Речкин услышал их негромкий разговор. По себе он чувствовал, что тоже держится из последних сил. Дышалось трудно, с трудом открывались глаза. Отяжелели веки. Чувствовал губительность воздуха, насыщенного гнилью, болотным газом. Хотелось сосредоточиться на чем-то важном, на том хотя бы, как быть, если немцы действительно ушли и засады не оставили. Сосредоточенности не получалось. Пустое лезло в голову. Лезло навязчиво, безотрывно. Думалось о том, что однажды ему уже приходилось переживать то, что переживал он в настоящем. Главное — не первый раз он думал об этом. Шел ли лесной тропой, сидел ли в засаде, в самый, казалось бы, неподходящий момент виделось ему, что и шел-то он когда-то этой тропой, хоронясь чужого взгляда, сидел в засаде, выглядывая врага.
— Где наши Лени?
— Пошли глянуть, что там да как.
— Когда вернутся?
— Обещали через час. Теперь меньше осталось.
Речкин слышал разговор Пахомова и Козлова, а ощущение того, что с ним все это уже было, не проходило. Казалось, что и в этом болоте он лежал однажды, укрывался в зарослях именно этого тростника. И эта береза-трезубец маячила перед глазами. И сам он был то ли ранен, то ли болен.
— Товарищ лейтенант, а товарищ лейтенант!
Не сразу дошло до сознания, что Пахомов пытается дозваться его.
— Ты чего, сержант?
— Может, двинем к берегу, раз такое дело?
— Какое?
— Если немчура ушла.
— Вот именно, если…
— На берегу передохнем. Отдышитесь.
— Вернутся ребята, тогда решим, — сказал Речкин, смежил веки, задумался о том же.
Было. Все так и было. И лежал, и ощущал боль. Вот только где и когда? Почему появляется это ощущение? Для чего оно?

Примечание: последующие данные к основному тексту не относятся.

Lemma compile_prim_call_ok f es p t :
  Forall expr_comp es → expr_lowered (EPrimCall f es p) Δ t → jtyp_to t n →
  sound ret (compile_expr (EPrimCall f es p) X s x k) s pre Q.
Proof.
  intros Hes (args & Hf & Hfo & Ha) Hn. cbn [compile_expr]. apply args_typed_strict in Ha.
  cbn in Hfo. apply andb_prop in Hfo as [(nr & Hnr & Hnr')%first_order_to (ns & Hns & Hns')%first_order_to_all].
  assert (nr = n) as -> by congruence.
  eapply (compile_args_ok (λ e, e)); [exact Hes|exact HΔ|exact Ha|exact Hns|done|done|done|].
  intros s2 ids pre2 ? ? ? ? Hids. done_e Hk. exists (W.PrimCall f ids p). split; [done|].
  change n with (default N.Any (Some n)). eapply (T_PrimCall _ _ f ids p (J.Function args t)).
  - intros name ->. done.
  - by destruct f; cbn in *; simplify_eq.
  - cbn. rewrite Hnr'. cbn. by rewrite Hns'.
  - by apply Hids.
Qed.
End expressions.

(** ** Statements *)
Lemma code_block ret s pre r p post :
  Rope.wf r → code ret s pre (Rope.elements r) post →
  rope_to_block r p = Ok (W.Block (Rope.elements r) p) ∧
  ∀ s' G, ext s s' → tops s' G → pre G →
    ∃ b G', annotates (W.Block (Rope.elements r) p) b ∧ stmt_typed false ret G b G'.
Proof.
  intros Hw Hc. unfold rope_to_block. rewrite (Rope.collect_ok _ Hw). split; [done|].
  intros s' G He Ht HG. destruct (Hc s' G He Ht HG) as (ss' & G' & Ha & Hty & _).
  exists (W.Block ss' p), G. split; [by constructor|by econstructor].
Qed.

Definition stmt_sound (m : comp never (S * rope)) (ret : option N.typ) (s : S) (Δ Δ' : gmap Id J.typ) : Prop :=
  ∃ s2 r, m = Ok (s2, r) ∧ ext s s2 ∧ good s2 ∧ Rope.wf r ∧ code ret s2 (base Δ) (Rope.elements r) (base Δ').

(** A statement that compiles an expression and puts [k] after it. *)
Lemma stmt_of_expr e ret Δ Δ' t s k :
  expr_comp e → env_lowered Δ → expr_lowered e Δ t → good s →
  (∀ n, jtyp_to t n → ctx_ok ret n s (base Δ) tt k (λ _, base Δ')) →
  stmt_sound ('(s, _, r) ← compile_expr e unit s tt k; Ok (s, r)) ret s Δ Δ'.
Proof.
  intros H HΔ He Hg Hk. destruct (expr_to e Δ t HΔ He) as [n Hn].
  destruct (H ret Δ t n unit s tt (base Δ) k (λ _, base Δ')) as (s2 & [] & r & post & -> & ? & ? & _ & HQ & ? & Hc);
    [done..|by apply stable_base|done|by apply Hk|].
  exists s2, r. split_and!; try done. by eapply code_weaken; [|exact HQ|exact Hc].
Qed.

Лейтенант намеренно стал терзать себя вопросами. Пытался найти хоть какие ответы. Чтобы хоть как-то отделаться от пустых, как ему казалось, раздумий. Ведь не был же он в этих местах, никогда в жизни не был. «Может, зов крови? — спросил себя Речкин. — Может быть, сидит во мне и говорит мой далекий пращур? Но для чего? Почему он именно сейчас или в подобные моменты, когда нависает опасность, доносит до меня то, что, быть может, выпадало на его долю. Хочет предостеречь? Смотри, мол, было и со мной такое. И били меня, и убивали, загоняли в леса, в болота, но я выжил, иначе не было бы тебя. Иначе не было бы всех нас, а значит, и России. Мы выжили под татарами, на нас кто только не нападал. Мы и крались тайными тропами, и в засадах сидели. Держись и ты. Тебе себя продолжать, свой род, Россию. Сил не останется, а ты держись».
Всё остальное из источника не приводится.